Thuli Mlambo-James
Project Coordinator
About
Thuli Mlambo-James is a Johannesburg-based creative arts practitioner with more than ten years of Project Management experience. Her interest in the growth and sustenance of the South African art ecosystem led to her realisation that challenges in the South African arts ecology could be efficiently overcome by working in tandem with other creatives.
She is passionate about exploring new spaces, meeting and connecting with people, business start-ups, the arts and creative industries. This was inculcated in her as a young girl, when her parents took her to live with a family that was exiled in Swaziland, for access to a “decent education”. Her home in Swaziland was frequented by various interesting personalities, ranging from creatives to politicians and academics, who would later become renowned figures in South Africa’s liberation struggle.
As an adult, Mlambo-James moved to London, where she worked as an Events Manager for the South African High Commission in Trafalgar Square, and as an International Media Administrator for MTV UK and Media24 Magazines UK. Upon her return to South Africa, she worked as an Events Producer for VWV Group SA, Bluemoon Events & Communications.
She also ventured into the TV & Film Industry working for Endemol TV as a Production Manager, and as a Content Producer for an SABC TV educational show “Mother of All Professions”, which focused on teacher development, management, and leadership. She also worked as a Production Manager for the Encounters Documentary Film Festival in Cape Town.
From 2017-18, Mlambo-James served as a Director of the Bag Factory Artist’s Studios in Johannesburg. Thereafter she pursued an MA in Arts Administration & Cultural Policy at Goldsmiths University, London. However, due to financial constraints, she had to defer her studies. She then founded Ujamaa Arts, an arts organisation, which focuses on art curation, exhibitions, art & artist management, socially engaged artistic practice projects and creating collaborative efforts both locally and globally to help grow and sustain the South African art ecology, through support, investment, knowledge exchange, targeted interventions, and advocacy.

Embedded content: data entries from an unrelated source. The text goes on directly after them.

Lemma start_new s h x j r i : hinv s -> harts s !! h = Some x -> h_pos x = HVisit VStart j Test r -> h_proc x = Some i -> forking i s = Some j.
Proof.
  intros HI Hx Hpos Hi. destruct (visit_thread _ _ _ _ _ _ _ _ HI Hx Hpos Hi) as (t & Ht & _). destruct (i_start _ HI h x j Test r Hx Hpos) as (i' & t' & Ht' & Hn); [done|]. congruence.
Qed.

Lemma new_step s h x s' : hinv s -> harts s !! h = Some x -> change s h x s' -> forall i j, forking i s' = Some j -> exists q, procs s' !! j = Some q /\ pc_state q = USED.
Proof.
  intros HI Hx Hc i j. destruct (forking_step _ _ _ _ Hc) as [Hf|[(k & m & r & p & Hpos & Hk & Hp & Hu & Es & Hf)|(k & m & r & Hpos & Hk & Hf)]]; rewrite Hf.
  - intros Hn. destruct (i_new _ HI _ _ Hn) as (q & Hq & Hs). destruct (used_step _ _ _ _ _ _ HI Hx Hc Hq Hs) as [?|[r Hpos]]; [done|].
    destruct (i_start _ HI h x j Test r Hx Hpos) as (i' & t' & Ht' & Hn'); [done|]. exfalso. rewrite (i_own _ HI i' i j Hn' Hn) in *.
    (* the step clears np of that process *)
    destruct (i_wf _ HI h x Hx) as (_ & Hcp & _). rewrite Hpos in Hcp. cbn in Hcp. rewrite Ht' in Hcp. cbn in Hcp.
    destruct Hc as [pos' Hs'|? ? pos' Ha|? ? pos' Hr|? ? ? ? ? ? Hpos'|? ? ? ? ? ? Hpos'|? ? ? ? ? Hpos'|v k r' p Hpos' Hp|? ? Hpos'|? ? Hpos'|? ? Hpos'|? ? ? ? ? Hpos'|? Hpos']; try (rewrite Hpos in Hpos'; discriminate Hpos').
    + rewrite Hpos in Hs'. inversion Hs'.
    + rewrite Hpos in Ha. inversion Ha.
    + rewrite Hpos in Hr. inversion Hr.
    + rewrite Hpos in Hpos'. injection Hpos' as <- <- <-. unfold note_new in Hf. rewrite Hcp in Hf. specialize (Hf i). rewrite Hn in Hf. unfold forking in Hf, Hn. cbn in Hf.
      destruct (decide (i < length (newp s))%nat) as [Hl|Hl]; [by rewrite list_lookup_insert_eq in Hf|]. by rewrite lookup_ge_None_2 in Hn by lia.
  - destruct (decide (i = k)) as [->|Hne].
    + intros [= <-]. rewrite Es. exists (visited VAlloc p). rewrite list_lookup_alter_eq, Hp. split; [done|]. cbn. by rewrite decide_True.
    + intros Hn. destruct (i_new _ HI _ _ Hn) as (q & Hq & Hs). destruct (used_step _ _ _ _ _ _ HI Hx Hc Hq Hs) as [?|[r' Hpos']]; [done|]. by rewrite Hpos in Hpos'.
  - destruct (decide (i = k)) as [->|Hne]; [done|]. intros Hn. destruct (i_new _ HI _ _ Hn) as (q & Hq & Hs). destruct (used_step _ _ _ _ _ _ HI Hx Hc Hq Hs) as [?|[r' Hpos']]; [done|].
    rewrite Hpos in Hpos'. injection Hpos' as -> ->. destruct Hne. apply (i_own _ HI i k j Hn). by eapply start_new.
Qed.

Lemma own_step s h x s' : hinv s -> harts s !! h = Some x -> change s h x s' -> forall i i' j, forking i s' = Some j -> forking i' s' = Some j -> i = i'.
Proof.
  intros HI Hx Hc i i' j. destruct (forking_step _ _ _ _ Hc) as [Hf|[(k & m & r & p & Hpos & Hk & Hp & Hu & Es & Hf)|(k & m & r & Hpos & Hk & Hf)]]; rewrite !Hf.
  - apply (i_own _ HI).
  - assert (forall l, forking l s = Some m -> False) as Hno by (intros l Hl; destruct (i_new _ HI _ _ Hl) as (q & Hq & Hs); congruence).
    destruct (decide (i = k)) as [->|], (decide (i' = k)) as [->|]; [done| | |apply (i_own _ HI)].
    + intros [= <-] H. by destruct (Hno i').
    + intros H [= <-]. by destruct (Hno i).
  - destruct (decide (i = k)) as [->|], (decide (i' = k)) as [->|]; try done. apply (i_own _ HI).
Qed.

Lemma start_step s h x s' : hinv s -> harts s !! h = Some x -> change s h x s' ->
  forall k y j ph r, harts s' !! k = Some y -> h_pos y = HVisit VStart j ph r -> ph <> Rel -> exists i t, thr r = Some (i, t) /\ forking i s' = Some j.
Proof.
  intros HI Hx Hc k y j ph r Hy Hpos Hph. destruct (decide (k = h)) as [->|Hk].
  - assert (forall v m r', h_pos x = HVisit v m Acq r' -> r' = HVisit VStart j ph r -> False) as Hno.
    { intros v m r' Hp ->. destruct (i_wf _ HI h x Hx) as (Hwf & _). rewrite Hp in Hwf. by destruct Hwf as [(? & ? & ? & _)|[[i ?]|(i & c & ? & _)]]. }
    destruct Hc as [pos' Hs|i p pos' Ha Hp Hl|i p pos' Hr Hp Hl|i t t' c z Ha Hpos' Hz Hl|i t t' c z Hr Hpos' Hz Hl|i t t' f Hw Hpos'|v m r' p Hpos' Hp|i c Hpos'|i c Hpos'|m p Hpos' Hp Hst|i t t' p Hlv Hpos' Hp Hst|m Hpos'];
      cbn in Hy; rewrite ?note_new_harts in Hy; cbn in Hy; rewrite (list_lookup_insert_eq (harts s)) in Hy by (by eapply lookup_lt_Some); injection Hy as <-; cbn in Hpos; try discriminate Hpos.
    + remember (h_pos x) as pos eqn:Hpx. destruct Hs as [| | |i v m H1 H2| |c m r0 Hm]; try discriminate Hpos; [|by destruct (Hno (VWake c) m r0)].
      injection Hpos as -> -> <- <-. exists i, TOut. split; [done|]. by apply H1.
    + remember (h_pos x) as pos eqn:Hpx. destruct Ha as [|v m r0 Hm| | |]; try discriminate Hpos. injection Hpos as -> -> <- ->. by eapply (i_start _ HI h x).
    + remember (h_pos x) as pos eqn:Hpx. destruct Hr as [|v m r0| | |]; try discriminate Hpos. destruct (i_wf _ HI h x Hx) as (Hwf & _). rewrite <- Hpx in Hwf.
      destruct v; cbn in *; try discriminate Hpos; subst r0; by destruct Hwf as [(? & ? & ? & _)|[[? ?]|(? & ? & ? & _)]].
    + injection Hpos as _ _ <- _. done.
  - destruct (change_hart _ _ _ _ Hc) as [x' He]. rewrite He, (harts_at _ _ _ _ _ Hx), decide_False in Hy by done. destruct (i_start _ HI k y j ph r Hy Hpos Hph) as (i & t & Ht & Hn). exists i, t. split; [done|].
    assert (run s k = Some (i, t)) as Hrk by (unfold run; rewrite Hy; cbn; by rewrite Hpos). assert (h_proc x = Some i -> forall v m ph' r', h_pos x = HVisit v m ph' r' -> False) as Hno.
    { intros Hi v m ph' r' Hpx. destruct (visit_thread _ _ _ _ _ _ _ _ HI Hx Hpx Hi) as (t' & _ & Hr'). apply Hk. by eapply (i_uniq _ HI). }
    destruct (forking_step _ _ _ _ Hc) as [Hf|[(l & m & r' & p & Hpx & Hl & _ & _ & _ & Hf)|(l & m & r' & Hpx & Hl & Hf)]]; rewrite Hf; [done| |]; (rewrite decide_False; [done|]; intros ->; by eapply Hno).
Qed.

Her interests lie in local and global current affairs, visual cultures, creative arts and industries, social development projects, project start-ups, and art advocacy for emerging, under-recognised artists. Connecting and networking with people energises her. Thuli’s universal vision is an end state in which humanity can collectively make wise decisions and be tolerant of each other, as humans living on borrowed time on this Earth.